Watching this super ambitious film is an enriching and even spiritual experience!
Director: Terrence Malick
Cast: Brad Pitt, Jessica Chastain, Sean Penn, Hunter McCracken, Laramie Eppler, Tye Sheridan
Genre: Drama, Fantasy
The Tree of Life is a movie of epic proportions. That is because it revolves around one vast theme; the meaning of life. Hence, this film is very abstract in the way it presents its story. You can feel that The Tree of Life is an experimental film in many ways. In my opinion, this is an experiment that works. However, to truly experience the greatness of this movie, it is imperative that you have patience and a philosophical appreciation of life. If you don’t, than it will turn out to be really boring for you. The Tree of Life flows from one idea to the next without any proper coherence. But then ask yourself, does life progress with coherence or is it random and haphazard?
The Tree of Life is a visual spectacle. There is beautiful imagery throughout the film. There are shots of the natural world including trees, flowers, and animals. There are shots of man-made structures like buildings and bridges. All these random shots play their part in creating a very unique movie watching experience. Moreover, the camera is rarely steady throughout the film. It keeps on moving and hovering over things (like gentle waves) portraying the free flowing nature of life.
Beneath this layer of philosophy and abstraction, there is a story involving human characters. It’s about a middle aged man named Jack (played by Sean Penn) who recounts and reflects on his childhood years. These years include many experiences and events. One of the core aspects of these years are the teachings of Jack’s parents, the O’Briens (played by Brad Pitt and Jessica Chastain). Both his parents have varying beliefs and approaches to life. Mrs.O’Brien is soft-hearted and gentle. She is fascinated by the natural world and advises her children to do the same. Mr.O’Brien, on the other hand, is a strict disciplinarian who believes in preparing his children for the world which he believes is a dark and cruel place. Through these series of experiences, we get to witness Jack’s mental and physical growth. We also get to see how he loses his innocence and gains maturity.
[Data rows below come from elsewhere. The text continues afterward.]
(* ===== verification/Mkfs.v ===== *)
(** * The image builder, [mkfs/mkfs.c]

    The host program that writes the initial disk image.  The image is a
    function from sectors to their bytes; a file of the host is its name and
    the pieces in which [read] returns its contents.  An [assert] that fails
    and [die] end the program. *)

From stdpp Require Import base numbers strings decidable sets gmap functions list.
From S2P Require Import Prelude.
From S2P Require Import CString.
From S2P Require Import Riscv.
From S2P Require Import Sched.
From S2P Require Import Kalloc.
From S2P Require Import Bio.
From S2P Require Import Log.
From S2P Require Import LogOps.
From S2P Require Import Fs.
From S2P Require Import Txn.
From S2P Require Import FsBlocks.
Open Scope Z_scope.
Open Scope xv6_scope.

Module Mkfs.
Definition NINODES : Z := 200.
Definition nbitmap : Z := FSSIZE / BPB + 1.
Definition ninodeblocks : Z := NINODES / IPB + 1.
(** Header followed by LOGBLOCKS data blocks. *)
Definition nlog : Z := LOGBLOCKS + 1.
Definition nmeta : Z := 2 + nlog + ninodeblocks + nbitmap.
Definition nblocks : Z := FSSIZE - nmeta.
Definition sb : superblock :=
  mksuperblock FSMAGIC FSSIZE nblocks NINODES nlog 2 (2 + nlog) (2 + nlog + ninodeblocks).

Record image : Type := mkimage {
  img : disk;
  freeinode : Z;
  freeblock : Z;
}.
#[export] Instance set_img : Setter img := fun v r => mkimage v (freeinode r) (freeblock r).
#[export] Instance set_freeinode : Setter freeinode := fun v r => mkimage (img r) v (freeblock r).
#[export] Instance set_freeblock : Setter freeblock := fun v r => mkimage (img r) (freeinode r) v.

Definition assert_ (b : bool) : M image unit := if b then ret tt else panic "assertion failed".

Definition wsect (sec : Z) (buf : list Z) : M image unit :=
  modify (fun s => s <| img := <[sec := buf]> (img s) |>).
(** The image has [FSSIZE] sectors by the time one is read; reading past its
    end is an error, and [die] ends the program. *)
Definition rsect (sec : Z) : M image (list Z) :=
  if sec <? FSSIZE then gets (fun s => img s sec) else panic "read".

Definition winode (inum : Z) (ip : dinode) : M image unit :=
  let bn := IBLOCK inum sb in
  buf <- rsect bn ;;
  wsect bn (put_dinode (dinode_off inum) ip buf).
Definition rinode (inum : Z) : M image dinode :=
  buf <- rsect (IBLOCK inum sb) ;;
  ret (get_dinode (dinode_off inum) buf).

Definition ialloc (type : Z) : M image Z :=
  inum <- gets freeinode ;;
  modify (fun s => s <| freeinode := u32 (freeinode s + 1) |>) ;;
  winode inum (mkdinode type 0 0 1 0 (replicate naddrs 0)) ;;
  ret inum.

Definition balloc (used : Z) : M image unit :=
  assert_ (used <? BPB) ;;
  wsect (sb_bmapstart sb) (foldl (fun buf i => bit_set i buf) zero_block (seqZ 0 used)).

(** [freeblock++] *)
Definition next_block : M image Z :=
  b <- gets freeblock ;;
  modify (fun s => s <| freeblock := u32 (freeblock s + 1) |>) ;;
  ret b.

(** The sector of block [fbn] of the file, allocated if it has none. *)
Definition sector_of (din : dinode) (fbn : Z) : M image (dinode * Z) :=
  if fbn <? NDIRECT then
    din <- (if di_addrs din !!! Z.to_nat fbn =? 0 then
              b <- next_block ;;
              ret (din <| di_addrs := <[Z.to_nat fbn := b]> (di_addrs din) |>)
            else ret din) ;;
    ret (din, di_addrs din !!! Z.to_nat fbn)
  else
    din <- (if di_addrs din !!! Z.to_nat NDIRECT =? 0 then
              b <- next_block ;;
              ret (din <| di_addrs := <[Z.to_nat NDIRECT := b]> (di_addrs din) |>)
            else ret din) ;;
    let ind := di_addrs din !!! Z.to_nat NDIRECT in
    let k := (4 * Z.to_nat (fbn - NDIRECT))%nat in
    indirect <- rsect ind ;;
    indirect <- (if get_le 4 k indirect =? 0 then
                   b <- next_block ;;
                   wsect ind (put_le 4 k b indirect) ;;
                   ret (put_le 4 k b indirect)
                 else ret indirect) ;;
    ret (din, get_le 4 k indirect).

Fixpoint iappend_loop (fuel : nat) (p : list Z) (off : Z) (din : dinode) : M image (dinode * Z) :=
  match fuel with
  | O => out_of_fuel
  | S fuel' =>
    if Nat.eqb (length p) 0 then ret (din, off)
    else
      let fbn := off / BSIZE in
      assert_ (fbn <? MAXFILE) ;;
      '(din, x) <- sector_of din fbn ;;
      let n1 := Z.to_nat (Z.min (Z.of_nat (length p)) ((fbn + 1) * BSIZE - off)) in
      buf <- rsect x ;;
      wsect x (splice (Z.to_nat (off - fbn * BSIZE)) (take n1 p) buf) ;;
      iappend_loop fuel' (drop n1 p) (u32 (off + Z.of_nat n1)) din
  end.
Definition iappend (inum : Z) (p : list Z) : M image unit :=
  din <- rinode inum ;;
  '(din, off) <- iappend_loop (S (length p)) p (di_size din) din ;;
  winode inum (din <| di_size := off |>).

(** The name under which a file of the host is stored. *)
Definition user_dir : list Z := [117; 115; 101; 114; 47].
Definition shortname (arg : list Z) : list Z :=
  if decide (take 5 arg = user_dir) then drop 5 arg else arg.
Definition skip_underscore (name : list Z) : list Z :=
  match name with c :: l => if c =? 95 then l else name | [] => [] end.

Definition dirent (inum : Z) (name : list Z) : list Z := mkdirent inum (strncpy (of_list name) DIRSIZ).

(** One file of the command line. *)
Definition add_file (rootino : Z) (f : list Z * list (list Z)) : M image unit :=
  let name := shortname (fst f) in
  assert_ (bool_decide (slash ∉ name)) ;;
  let name := skip_underscore name in
  assert_ (Nat.leb (length name) DIRSIZ) ;;
  inum <- ialloc T_FILE ;;
  iappend rootino (dirent inum name) ;;
  mapM_ (iappend inum) (snd f).

Definition main (files : list (list Z * list (list Z))) : M image unit :=
  modify (fun s => s <| freeblock := nmeta |>) ;;
  mapM_ (fun i => wsect i zero_block) (seqZ 0 FSSIZE) ;;
  wsect 1 (splice 0
    (le_enc 4 (sb_magic sb) ++ le_enc 4 (sb_size sb) ++ le_enc 4 (sb_nblocks sb) ++ le_enc 4 (sb_ninodes sb) ++
     le_enc 4 (sb_nlog sb) ++ le_enc 4 (sb_logstart sb) ++ le_enc 4 (sb_inodestart sb) ++
     le_enc 4 (sb_bmapstart sb)) zero_block) ;;
  rootino <- ialloc T_DIR ;;
  assert_ (rootino =? ROOTINO) ;;
  iappend rootino (dirent rootino [46]) ;;
  iappend rootino (dirent rootino [46; 46]) ;;
  mapM_ (add_file rootino) files ;;
  din <- rinode rootino ;;
  winode rootino (din <| di_size := u32 ((di_size din / BSIZE + 1) * BSIZE) |>) ;;
  b <- gets freeblock ;;
  balloc b.

(** The program starts with an empty file and inode 1. *)
Definition blank : image := mkimage (fun _ => zero_block) 1 0.
Definition mkfs (files : list (list Z * list (list Z))) : res image unit := main files blank.
End Mkfs.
This story is a just a part of the grand scheme of the things The Tree of Life wishes to show case. The film’s grand ambitions can be determined from the fact that it displays things ranging from large-scale (the sun, star, planets, milky way, etc) to microscopic (blood cells, germs, etc) in nature. There is even a shot of prehistoric times in which we are shown dinosaurs! This movie has no limits. It is a free flowing work of art. It captures both the intricate and cosmic details of life. However, at times I feel that it tries to go beyond what it can portray and touches the boundaries of ‘pretentiousness’.
One can clearly see that the Tree of Life is influenced by 2001: A Space Odyssey. It is focused on gradually creating an intimate experience through shots of the natural world. In this way, it also shows the connection we human beings have with nature. Another, thing to note is that the film has minimal dialogue and lets the imagery do the ‘talking’ in many cases.
The alternating shots of the O’Brien family’s experiences and Mother Nature do resonate with each other. This turns out to be very unique story telling technique. It’s almost as if we view the events of the film from the innocent eyes of Jack O’Brien who witnesses both human and non-human affairs in his life.
Watching the Tree of Life is a journey. It is both an emotional family drama and a philosophical view on the purpose and origin of life. It is the type of film that is meant to be felt rather than understood. The film will make you appreciate the fine details and complexities of life and make you realize how insignificant our lives are when compared to the whole universe. We are nothing but a speck of dust in the desert. The Tree of Life is just like real life; it goes on and on in its own way!